Probability Theory and Its Applications

An important tool in the study of the relationships that exist between two jointly distributed random variables, \(X\) and \(Y\) , is provided by the notion of conditional expectation. In section 3 of Chapter 7 the notion of the conditional distribution function \(F_{Y \mid X}(\cdot \mid x)\) of the random variable \(Y\) , given the random variable \(X\) , is defined.
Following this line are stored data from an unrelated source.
(** * AI Prompt Enhancer: the background worker's rewriting pipeline,
      request handler and usage statistics, and the modal's request.

    The development embeds the background service worker (the message
    handler [handlePromptEnhancement], the rewriter [processEnhancement]
    with its three steps, [logUsage], [cleanupOldUsageData]) and the one
    line of the content script that builds the request.

    Strings.  A JavaScript string is a sequence of UTF-16 code units and
    [.length] counts them.  Here a string is a [string] of 8-bit
    characters read as the code units U+0000 to U+00FF, so the model
    covers the prompts written in Latin-1; on that range [toLowerCase],
    [trim] and [includes] below are the ECMAScript functions.

    Numbers.  Counters and timestamps are integers ([Z]); JavaScript
    keeps integers exactly up to 2^53.  The improvement percentage is
    computed on IEEE binary64 numbers ([spec_float] at precision 53),
    as the code does. *)

From Stdlib Require Import ZArith Ascii String SpecFloat.
From stdpp Require Import gmap strings list fin_maps.

(** ** JavaScript strings *)

Module JsString.

(** [String.prototype.toLowerCase] on one code unit below U+0100:
    A-Z, and the Latin-1 capitals U+00C0-U+00DE except the
    multiplication sign U+00D7, move up by 32. *)
Definition lower_char (c : ascii) : ascii :=
  let n := N_of_ascii c in
  if ((65 <=? n) && (n <=? 90)
      || (192 <=? n) && (n <=? 222) && negb (n =? 215))%N
  then ascii_of_N (n + 32) else c.

Fixpoint toLowerCase (s : string) : string :=
  match s with
  | EmptyString => EmptyString
  | String c s' => String (lower_char c) (toLowerCase s')
  end.

(** [s.includes(search)]: [search] occurs in [s] at some index. *)
Fixpoint includes (s search : string) : bool :=
  String.prefix search s
  || match s with
     | EmptyString => false
     | String _ s' => includes s' search
     end.

Definition startsWith (s search : string) : bool := String.prefix search s.

(** [s.endsWith(search)]: dropping [s.length - search.length] code
    units from [s] leaves [search]. *)
Definition endsWith (s search : string) : bool :=
  let n := String.length s in
  let k := String.length search in
  (k <=? n)%nat && String.eqb (String.substring (n - k) k s) search.

(** White space and line terminators of ECMAScript below U+0100: TAB,
    LF, VT, FF, CR, SP and NBSP. *)
Definition is_white_space (c : ascii) : bool :=
  let n := N_of_ascii c in
  ((9 <=? n) && (n <=? 13) || (n =? 32) || (n =? 160))%N.

Fixpoint trimStart (s : string) : string :=
  match s with
  | EmptyString => EmptyString
  | String c s' => if is_white_space c then trimStart s' else s
  end.

Fixpoint trimEnd (s : string) : string :=
  match s with
  | EmptyString => EmptyString
  | String c s' =>
      match trimEnd s' with
      | EmptyString => if is_white_space c then EmptyString else String c EmptyString
      | r => String c r
      end
  end.

Definition trim (s : string) : string := trimEnd (trimStart s).

Definition is_empty (s : string) : bool :=
  match s with EmptyString => true | _ => false end.

(** The two line feeds that open every appended sentence. *)
Definition LFLF : string := String "010" (String "010" EmptyString).

End JsString.
Import JsString.

(** ** JavaScript values and completions *)

(** What a message can carry.  The rewriter only calls string methods on
    its prompt, so of a value that is not a string nothing is observed
    but that it has no such method. *)
Inductive jsval : Type :=
  | JUndefined
  | JNull
  | JBool (b : bool)
  | JNum (x : spec_float)
  | JStr (s : string)
  | JObject.

(** A completion: a value is returned or an exception of type [E] is
    thrown. *)
Inductive completion (E A : Type) : Type :=
  | Return (a : A)
  | Throw (e : E).
Arguments Return {E A} a.
Arguments Throw {E A} e.

Global Instance completion_ret {E} : MRet (completion E) := fun A a => Return a.

Global Instance completion_bind {E} : MBind (completion E) := fun A B k c =>
  match c with
  | Return a => k a
  | Throw e => Throw e
  end.

(** [try { body } catch (error) { handler }]. *)
Definition try_catch {E E' A} (body : completion E A)
    (handler : E -> completion E' A) : completion E' A :=
  match body with
  | Return a => Return a
  | Throw e => handler e
  end.

(** The engine's [TypeError]; its message is only ever logged. *)
Inductive TypeError : Type := mkTypeError.

(** [new Error(message)]. *)
Record Error : Type := mkError { message : string }.

(** A function whose every path returns. *)
Inductive never : Type := .

Definition returned {A} (c : completion never A) : A :=
  match c with
  | Return a => a
  | Throw e => match e with end
  end.

(** The receiver of [enhanced.toLowerCase()]: a string, or a value on
    which the call raises [TypeError]. *)
Definition string_receiver (v : jsval) : completion TypeError string :=
  match v with
  | JStr s => Return s
  | _ => Throw mkTypeError
  end.

(** ** The rewriter *)

Record Options : Type := mkOptions {
  enhanceClarity : bool;
  addContext : bool;
  improveStructure : bool
}.

Definition CLARITY_PREFIX : string := "Please ".
Definition CLARITY_CLOSING : string :=
  LFLF +:+ "Please provide a clear, well-structured response.".
Definition CONTEXT_PREFIX : string :=
  "As an AI assistant with expertise in this area, ".
Definition CONTEXT_CLOSING : string :=
  LFLF +:+ "Please explain this in a way that would be helpful for someone learning about this topic.".
Definition STRUCTURE_ORGANIZE : string :=
  LFLF +:+ "Please organize your response with clear sections, bullet points, or numbered steps where appropriate.".
Definition STRUCTURE_SUMMARY : string :=
  LFLF +:+ "Please provide a brief summary or key takeaways at the end.".

(** The [try] block of [enhanceClarityLogic] once [enhanced] is known to
    be a string. *)
Definition clarity_text (prompt : string) : string :=
  let enhanced := prompt in
  let enhanced :=
    if negb (includes (toLowerCase enhanced) "please")
       && negb (includes (toLowerCase enhanced) "could you")
    then CLARITY_PREFIX +:+ enhanced else enhanced in
  let enhanced :=
    if negb (includes (toLowerCase enhanced) "format")
       && negb (includes (toLowerCase enhanced) "output")
    then enhanced +:+ CLARITY_CLOSING else enhanced in
  enhanced.

Definition context_text (prompt : string) : string :=
  let enhanced := prompt in
  let enhanced :=
    if negb (includes (toLowerCase enhanced) "as a")
       && negb (includes (toLowerCase enhanced) "acting as")
    then CONTEXT_PREFIX +:+ enhanced else enhanced in
  let enhanced :=
    if negb (includes (toLowerCase enhanced) "for")
       && negb (includes (toLowerCase enhanced) "targeting")
    then enhanced +:+ CONTEXT_CLOSING else enhanced in
  enhanced.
We now define the conditional mean of \(Y\) , given \(X\) , by

\[E[Y \mid X=x] = \left\{ \begin{array}{l} \displaystyle\int_{-\infty}^{\infty} y \, dF_{Y \mid X}(y \mid x) \tag{7.1} \\[5mm] \displaystyle\int_{-\infty}^{\infty} y f_{Y \mid X}(y \mid x) \, dy \\[5mm] \displaystyle\sum_{\substack{\text{over all } y \text{ such that} \\ p_{Y \mid X}(y \mid x) > 0}} y p_{Y \mid X}(y \mid x); \end{array} \right.\]
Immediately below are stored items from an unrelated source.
(** [if a.get('naming')] and [if a.get('semantic')]: a non-empty dict. *)
Definition naming_truthy (a : analysis) : bool :=
  negb (bool_decide (naming a = ∅)) || bool_decide (is_Some (dominant_convention a)).
Definition semantic_truthy (a : analysis) : bool :=
  match semantic a with
  | Some d => negb (bool_decide (d = ∅)) || bool_decide (is_Some (most_common_terms a))
  | None => false
  end.

(** Repository metadata; [calculate_kpis] receives it and does not read it. *)
Record repo_data := {
  repo_name : string;
  repo_description : option string;
  language : option string;
  stargazers_count : Z;
  forks_count : Z;
  open_issues_count : Z
}.

(** ** kpi_calculator.py: quality *)

Definition _calculate_quality_score (avg_complexity comment_ratio smell_density : Q) : Q :=
  let complexity_score :=
    if Py.gt avg_complexity 5 then Py.max 0 (100 - (avg_complexity - 5) * 10) else 100 in
  let complexity_score := Py.max 0 (Py.min 100 complexity_score) in
  let doc_score := Py.min 100 (comment_ratio * 300) in
  let smell_score := Py.max 0 (100 - smell_density * 5) in
  let smell_score := Py.max 0 (Py.min 100 smell_score) in
  (complexity_score * (4 # 10)) + (doc_score * (3 # 10)) + (smell_score * (3 # 10)).

(** [sum(len(a.get('smells', [])) for a in nlp_analyses)] *)
Definition total_smells_of (nlp_analyses : list analysis) : nat :=
  fold_left (fun n a => (n + length (smells a))%nat) nlp_analyses 0%nat.

(** [np.mean(xs) if xs else 0] *)
Definition mean_or_0 (xs : list Q) : Q :=
  match xs with [] => 0 | _ :: _ => Py.np_mean xs end.

Definition avg_complexity_of (nlp_analyses : list analysis) : Q :=
  mean_or_0 (map (fun a => get0 (metrics a) "avg_complexity")
                 (filter (fun a => has_key (metrics a) "avg_complexity" = true) nlp_analyses)).

Definition avg_comment_ratio_of (nlp_analyses : list analysis) : Q :=
  mean_or_0 (map (fun a => get0 (metrics a) "comment_ratio") nlp_analyses).

Definition total_lines_of (nlp_analyses : list analysis) : Q :=
  Py.sum (map (fun a => get0 (metrics a) "total_lines") nlp_analyses).

Definition smell_density_of (nlp_analyses : list analysis) : Q :=
  (ofnat (total_smells_of nlp_analyses) / Py.max (total_lines_of nlp_analyses) 1) * 1000.

Definition _calculate_quality_kpis (nlp_analyses : list analysis) : gmap string Q :=
  let total_lines := total_lines_of nlp_analyses in
  let total_smells := total_smells_of nlp_analyses in
  let avg_complexity := avg_complexity_of nlp_analyses in
  let avg_comment_ratio := avg_comment_ratio_of nlp_analyses in
  let smell_density := smell_density_of nlp_analyses in
  let quality_score := _calculate_quality_score avg_complexity avg_comment_ratio smell_density in
  {[ "quality_score" := Py.round quality_score 1;
     "avg_complexity" := Py.round avg_complexity 2;
     "code_smell_density" := Py.round smell_density 2;
     "documentation_coverage" := Py.round (avg_comment_ratio * 100) 1;
     "total_code_smells" := ofnat total_smells;
     "total_lines_of_code" := total_lines ]}.

(** ** kpi_calculator.py: maintainability *)

(** [sum(1 for a in nlp_analyses if a['metrics'].get('max_complexity', 0) > limit)] *)
Definition count_max_complexity_above (limit : Q) (nlp_analyses : list analysis) : nat :=
  length (filter (fun a => Py.gt (get0 (metrics a) "max_complexity") limit = true) nlp_analyses).

Definition _calculate_maintainability_kpis (nlp_analyses : list analysis) : gmap string Q :=
  let avg_mi :=
    mean_or_0 (map (fun a => get0 (metrics a) "maintainability_index")
                   (filter (fun a => has_key (metrics a) "maintainability_index" = true)
                           nlp_analyses)) in
  let avg_naming_consistency :=
    mean_or_0 (map (fun a => get0 (naming a) "consistency_score")
                   (filter (fun a => naming_truthy a = true) nlp_analyses)) in
  let avg_vocab_richness :=
    mean_or_0 (map (fun a => get0 (default ∅ (semantic a)) "vocabulary_richness")
                   (filter (fun a => semantic_truthy a = true) nlp_analyses)) in
  let total_smells := total_smells_of nlp_analyses in
  let high_complexity_files := count_max_complexity_above 10 nlp_analyses in
  let technical_debt_hours := (total_smells * 2 + high_complexity_files * 8)%nat in
  {[ "maintainability_index" := Py.round avg_mi 1;
     "naming_consistency" := Py.round (avg_naming_consistency * 100) 1;
     "vocabulary_richness" := Py.round (avg_vocab_richness * 100) 1;
     "technical_debt_hours" := ofnat technical_debt_hours;
     "technical_debt_days" := Py.round (ofnat technical_debt_hours / 8) 1 ]}.

(** ** kpi_calculator.py: security *)

Definition lower_ascii (c : ascii) : ascii :=
  let n := nat_of_ascii c in
  if (65 <=? n)%nat && (n <=? 90)%nat then ascii_of_nat (n + 32) else c.

(** [s.lower()] *)
Fixpoint lower (s : string) : string :=
  match s with
  | EmptyString => EmptyString
  | String c rest => String (lower_ascii c) (lower rest)
  end.

(** [needle in hay] on strings. *)
Fixpoint contains (needle hay : string) : bool :=
  String.prefix needle hay
  || match hay with
     | EmptyString => false
     | String _ rest => contains needle rest
     end.

Definition security_keywords : list string :=
  ["password"; "secret"; "token"; "api_key"; "private_key"].

(** [any(keyword in smell.lower() for keyword in security_keywords)] *)
Definition is_security_smell (smell : string) : bool :=
  existsb (fun keyword => contains keyword (lower smell)) security_keywords.

(** The two nested loops that increment [security_issues]. *)
Definition count_security_issues (nlp_analyses : list analysis) : nat :=
  fold_left (fun security_issues a =>
               fold_left (fun security_issues smell =>
                            if is_security_smell smell
                            then (security_issues + 1)%nat else security_issues)
                         (smells a) security_issues)
            nlp_analyses 0%nat.

Definition risk_score_of (security_issues high_complexity_count total_smells : nat) : Z :=
  Z.min 100 (Z.of_nat security_issues * 10 + Z.of_nat high_complexity_count * 5
             + Z.of_nat total_smells * 2).

Definition _calculate_security_kpis (nlp_analyses : list analysis) : gmap string Q :=
  let security_issues := count_security_issues nlp_analyses in
  let total_smells := total_smells_of nlp_analyses in
  let high_complexity_count := count_max_complexity_above 15 nlp_analyses in
  let risk_score := risk_score_of security_issues high_complexity_count total_smells in
  {[ "security_issue_count" := ofnat security_issues;
     "risk_score" := ofZ risk_score;
     "high_complexity_files" := ofnat high_complexity_count ]}.

(** ** kpi_calculator.py: summary and entry point *)

Record kpi_summary := {
  overall_health_score : Q;
  grade : string;
  analyzed_files : nat;
  timestamp : option string
}.

Record kpis := {
  quality : gmap string Q;
  maintainability : gmap string Q;
  productivity : gmap string Q;
  security : gmap string Q;
  summary : kpi_summary
}.

(** Reads [kpis['quality']['quality_score']] and
    [kpis['maintainability']['maintainability_index']]; both keys are set by
    the functions above. *)
Definition _calculate_overall_score (q m : gmap string Q) : Q :=
  let quality := get0 q "quality_score" in
  let maintainability := get0 m "maintainability_index" in
  let overall := (quality * (6 # 10)) + (maintainability * (4 # 10)) in
  Py.round overall 1.

Definition ge (a b : Q) : bool := Qle_bool b a.

Definition _score_to_grade (score : Q) : string :=
  if ge score 90 then "A"
  else if ge score 80 then "B"
  else if ge score 70 then "C"
  else if ge score 60 then "D"
  else "F".

Definition _empty_kpis : kpis :=
  {| quality := ∅; maintainability := ∅; productivity := ∅; security := ∅;
     summary := {| overall_health_score := 0; grade := "N/A"; analyzed_files := 0;
                   timestamp := None |} |}.

(** [now] is the string [datetime.utcnow().isoformat()] returns at the call. *)
Definition calculate_kpis (nlp_analyses : list analysis) (repo : repo_data)
    (commits : option (list commit_summary)) (prs : option (list pr_summary))
    (now : string) : kpis :=
  match nlp_analyses with
  | [] => _empty_kpis
  | _ :: _ =>
    let q := _calculate_quality_kpis nlp_analyses in
    let m := _calculate_maintainability_kpis nlp_analyses in
    let overall := _calculate_overall_score q m in
    {| quality := q;
       maintainability := m;
       productivity := _calculate_productivity_kpis commits prs;
       security := _calculate_security_kpis nlp_analyses;
       summary := {| overall_health_score := overall;
                     grade := _score_to_grade overall;
                     analyzed_files := length nlp_analyses;
                     timestamp := Some now |} |}
  end.

(** ** anomaly_detector.py *)

Abbreviation matrix := (list (list Q)).

(** The value [extract_features] stores in [self.feature_names]. *)
Definition feature_names : list string :=
  [ "total_lines"; "non_empty_lines"; "comment_lines"; "comment_ratio";
    "avg_complexity"; "max_complexity"; "maintainability_index";
    "halstead_difficulty"; "smell_count"; "naming_consistency";
    "vocabulary_richness"; "comment_meaningfulness" ].

(** One row of the feature matrix: the body of the loop of
    [extract_features]. *)
Definition file_features (a : analysis) : list Q :=
  let metrics := metrics a in
  let naming := naming a in
  let semantic := default ∅ (semantic a) in
  [ get0 metrics "total_lines";
    get0 metrics "non_empty_lines";
    get0 metrics "comment_lines";
    get0 metrics "comment_ratio";
    get0 metrics "avg_complexity";
    get0 metrics "max_complexity";
    get0 metrics "maintainability_index";
    get0 metrics "halstead_difficulty";
    ofnat (length (smells a));
    get0 naming "consistency_score";
    get0 semantic "vocabulary_richness";
    get0 semantic "comment_meaningfulness" ].

(** Returns the matrix and the new value of [self.feature_names]. *)
Definition extract_features (nlp_analyses : list analysis) : matrix * list string :=
  (map file_features nlp_analyses, feature_names).

(** [m[:, j]], and [np.mean(m, axis=0)] of a two-dimensional array. *)
Definition column (j : nat) (m : matrix) : list Q := map (fun row => nth j row 0) m.
Definition ncols (m : matrix) : nat := match m with [] => 0%nat | row :: _ => length row end.
Definition np_mean_axis0 (m : matrix) : list Q :=
  map (fun j => Py.np_mean (column j m)) (seq 0 (ncols m)).

(** f-string conversions: [{x:.nf}], [{x:.n%}] and [{int(x)}]. *)
Fixpoint zeros (n : nat) : string :=
  match n with O => "" | S k => "0" +:+ zeros k end.

Definition format_fixed (ndigits : nat) (x : Q) : string :=
  let scale := (10 ^ Z.of_nat ndigits)%Z in
  let r := Py.round_half_even (Qabs x * inject_Z scale) in
  let digits := pretty (r mod scale)%Z in
  (if Py.lt x 0 then "-" else "")
  +:+ pretty (r / scale)%Z +:+ "."
  +:+ zeros (ndigits - String.length digits) +:+ digits.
the last two equations hold, respectively, in the cases in which \(F_{Y \mid X}(\cdot \mid x)\) is continuous or discrete. From a knowledge of the conditional mean of \(Y\) , given \(X\) , the value of the mean \(E[Y]\) may be obtained:

\[E[Y] = \begin{cases} \displaystyle\int_{-\infty}^{\infty} E[Y \mid X=x] \, dF_{X}(x) \tag{7.2} \\[5mm] \displaystyle\int_{-\infty}^{\infty} E[Y \mid X=x] f_{X}(x) \, dx \\[5mm] \displaystyle\sum_{\substack{\text{over all } x \text{ such that} \\ p_{X}(x) > 0}} E[Y \mid X=x] p_{X}(x) \end{cases}\]
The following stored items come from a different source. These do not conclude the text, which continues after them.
(** * Copilot Chat Manager: the indexing and caching engine

  A shallow embedding of [src/services/chatStorageService.ts] (class
  [ChatStorageService]) and of the data model of [models/chatHistory.ts].

  The service is TypeScript: its types are erased at run time, and the
  documents it reads come out of [JSON.parse] unchecked.  The embedding
  therefore works on dynamically typed values ([Js.value]): a property
  access on [null] throws, [||] and [if] test truthiness, [Map] keys are
  compared with SameValueZero, and so on.  Exceptions are explicit
  ([Js.result]); the service state, the file system, the clock and the
  random identifier supply are threaded through a state-and-exception
  monad ([M]).

  Conventions of the model:
  - strings are sequences of 8-bit characters; case mapping acts on the
    ASCII letters;
  - numbers are integers or NaN: the service computes only with lengths,
    counts, sizes in bytes and epoch milliseconds (a modification time
    is compared with [===] alone, so it is an opaque number);
  - built-ins of the runtime that the service calls but does not define
    ([JSON.parse], [JSON.stringify], [Date.parse], [path.join], ...) are
    fields of a [Host] record over which every statement quantifies. *)

From Stdlib Require Import ZArith List String Ascii Bool Lia DecimalString.
From Stdlib Require Import Permutation Sorted.
Import ListNotations.

Set Warnings "-register-all".
Set Implicit Arguments.

Local Open Scope string_scope.
Local Open Scope list_scope.
Local Open Scope Z_scope.

Notation "s1 +++ s2" := (String.append s1 s2)
(at level 60, right associativity).

(* ================================================================== *)
(** * Text: the string operations the service relies on *)
(* ================================================================== *)

Module Text.

Definition code (c : ascii) : N := N_of_ascii c.

Definition is_upper (c : ascii) : bool := ((65 <=? code c) && (code c <=? 90))%N.
Definition is_lower (c : ascii) : bool := ((97 <=? code c) && (code c <=? 122))%N.
Definition is_digit (c : ascii) : bool := ((48 <=? code c) && (code c <=? 57))%N.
Example 7A. Sampling from an urn of random composition. Let a random sample of size \(n\) be drawn without replacement from an urn containing \(N\) balls. Suppose that the number \(X\) of white balls in the urn is a random variable. Let \(Y\) be the number of white balls contained in the sample. The conditional distribution of \(Y\) , given \(X\) , is discrete, with probability mass function for \(x=0,1, \ldots, N\) and \(y=0,1, \ldots, x\) given by

\[\left.p_{Y}\right|_{X}(y \mid x)=P[Y=y \mid X=x]=\frac{\left(\begin{array}{l} x \tag{7.3} \\ y \end{array}\right)\left(\begin{array}{l} N-x \\ n-y \end{array}\right)}{\left(\begin{array}{l} N \\ n \end{array}\right)},\]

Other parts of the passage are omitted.